Quincy Jones discussed his legacy and the challenges presented for new artists in an environment of unprecedented piracy.
What’s sad is that there is 98 percent music piracy everywhere on the planet. It’s just terrible. What if these kids (who download music illegally) worked for me for two months and then I said, “I’m not going to pay you.” That’s just not right.
Aimee Mann brought a lawsuit against a digital distributor.
Guy Marchais of the band Suffocation showed fans how to buy a CD and explained the importance of supporting artists with legal purchases.
Marc Ribot of Ceramic Dog (and sideman for Tom Waits) took up the battle against Ad Funded Piracy.
We don’t know what the ultimate solution is — but we know it isn’t the impoverishment of musicians and defunding music. And we know it isn’t pretending that no-one is being hurt. Corporations are making huge profits from the ads on ‘free’ sites, from selling the hard and software that make illegal downloading possible.
““After everything, I’m not sure there is a new model. The old model is still the model, it’s just that the Internet made it way worse.”
East Bay Ray of the Dead Kennedys noted who is making money and who is not at SF Music Tech.
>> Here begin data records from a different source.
(** X14: while every render passes [enabled: false], no subscription is
    ever started and no callback is invoked. *)
Theorem useSubscription_disabled (evs : list SubscriptionEvent) :
  Forall (λ ev, render_enabled ev = false) evs →
  hook_subs (run subscription_init evs) = []
  ∧ hook_calls (run subscription_init evs) = [].
Proof.
  intros Hevs.
  assert (Hgen : ∀ h, hook_subs h = [] → hook_current h = None → hook_calls h = [] →
            hook_subs (run h evs) = [] ∧ hook_calls (run h evs) = []).
  { induction Hevs as [| ev evs Hev _ IH]; intros h Hs Hc Hk; simpl; [done |].
    apply IH; destruct ev as [pa opts | | i outcome]; simpl in *;
      unfold sub_render, sub_unmount, sub_on_settle, run_cleanup;
      rewrite ?Hev, ?Hs, ?Hc, ?Hk; simpl;
      repeat (case_match; simpl); simplify_eq/=; try done. }
  by apply Hgen.
Qed.

Lemma on_settle_live (sub : Subscription) (outcome : settled jsval) :
  stopped sub = false →
  on_settle sub outcome =
    match outcome with
    | Fulfilled d =>
        match sub_opts sub ≫= opt_onBatch with
        | None => []
        | Some onBatch =>
            OnBatch d ::
            match onBatch d, sub_opts sub ≫= opt_onError with
            | Some thrown, Some _ => [OnError thrown]
            | _, _ => []
            end
        end
    | Rejected err =>
        match sub_opts sub ≫= opt_onError with
        | Some _ => [OnError err]
        | None => []
        end
    end.
Proof.
  intros Hs. unfold on_settle, then_handler, catch_handler, call_optional. rewrite Hs.
  destruct outcome as [d | err]; simpl.
  - destruct (sub_opts sub ≫= opt_onBatch) as [f |]; [| done].
    destruct (f d); [| done]. by destruct (sub_opts sub ≫= opt_onError).
  - by destruct (sub_opts sub ≫= opt_onError).
Qed.

Lemma on_settle_well_formed (sub : Subscription) (outcome : settled jsval) :
  calls_well_formed (on_settle sub outcome).
Proof.
  destruct (stopped sub) eqn:Hs.
  - by rewrite on_settle_stopped.
  - rewrite on_settle_live by done.
    destruct outcome; repeat (case_match; simpl); done.
Qed.

Lemma calls_of_settle (h : SubscriptionHook) (i j : nat) (sub : Subscription)
    (outcome : settled jsval) :
  hook_subs h !! i = Some sub →
  promise sub = None →
  calls_of j (step h (SubSettle i outcome)) =
    calls_of j h ++ (if decide (i = j) then on_settle sub outcome else []).
Proof.
  intros Hi Hp. simpl. unfold sub_on_settle. rewrite Hi, Hp.
  unfold calls_of. simpl. rewrite filter_app, fmap_app, filter_tagged.
  case_decide; [| done]. rewrite <- list_fmap_compose. f_equal.
  by rewrite list_fmap_id.
Qed.
Lemma discovered_device_entry_witness :
  let w1 := snd (run_step example_api (StepZeroconf example_discovery_kitchen)
                   (example_world [])) in
  run_step example_api (StepDiscoveryConfirm (Some ∅)) w1 =
    (Ret (CreateEntry (VStr "kitchen")
            (<[CONF_HOST := VStr "192.168.1.6"]>
               (<[CONF_PORT := VInt 6053]>
                  (<[CONF_PASSWORD := VStr ""]> ∅)))),
     with_flow (example_world [])
       (_name_setter (VStr "kitchen")
          (discovered example_discovery_kitchen __init__))).
Proof.
  cbv zeta.
  exact (proj1 (discovered_device_entry example_api example_discovery_kitchen
                  (example_world []) ∅
                  {| name := "kitchen"; uses_password := false |}
                  (Forall_nil_2 _) (Forall_nil_2 _) eq_refl eq_refl)).
Defined.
“There’s opportunists on the Internet that have taken advantage of the artists, [they’re] giving a free ride on a carnival horse, but they’re starving the horse.”
Zoe Keating spoke to the NY Times about how artists in certain genre’s such as classic and jazz maybe condemmed to poverty in the new digital economy without better mechanisms in place.
“In certain types of music, like classical or jazz, we are condemning them to poverty if this is going to be the only way people consume music.”
Blake Morgan went public with an email exchange between him and Tim Westergren over Pandora’s attempts to reduced already low royalties to artists.
I hear you when you say you’re “seeking a balanced structure that allows musicians to generously participate in the business.” But respectfully –– and this is quite important –– musicians are what your business is built on.
“The Internet pirates have made me, and thousands of other musicians, walk the plank. We now have to swim in shark-infested waters where the big fish gobble up our dues and the pirates laugh their way to the bank.
I believe this basic injustice must be remedied – Internet pirates are white-collar criminals. They should pay the royalties they have stolen or be answerable to the law, like looters, burglars, and fraudsters.”
Pink Floyd expressed their feelings about Pandora and digital royalty rates for the next generation of musicians.
It’s a matter of principle for us. We hope that many online and mobile music services can give fans and artists the music they want, when they want it, at price points that work. But those same services should fairly pay the artists and creators who make the music at the core of their businesses.
Martha Reeves also explained the importance to continue to work towards fair royalties for artists in the new digital economy.
Musicians should be paid a fair value for their work and all digital services should play by the same rules. These are just common sense ideas, and once Congress adopts them as law, future generations will wonder why we ever struggled over them. But that’s why we must keep struggling – until justice is done.
Shawn Drover drummer for Megadeth responded to a question asking if the band had been effected by piracy.
Of course it is. We are certainly thrilled to have a #6 record on Billboard in America and #4 in Canada, but sales are way down for the entire music industry right across the board, which is a real drag. Internet piracy, torrent sites and all that are the reason why. Concert attendance for us is still great around the world, so we are definitely happy about that.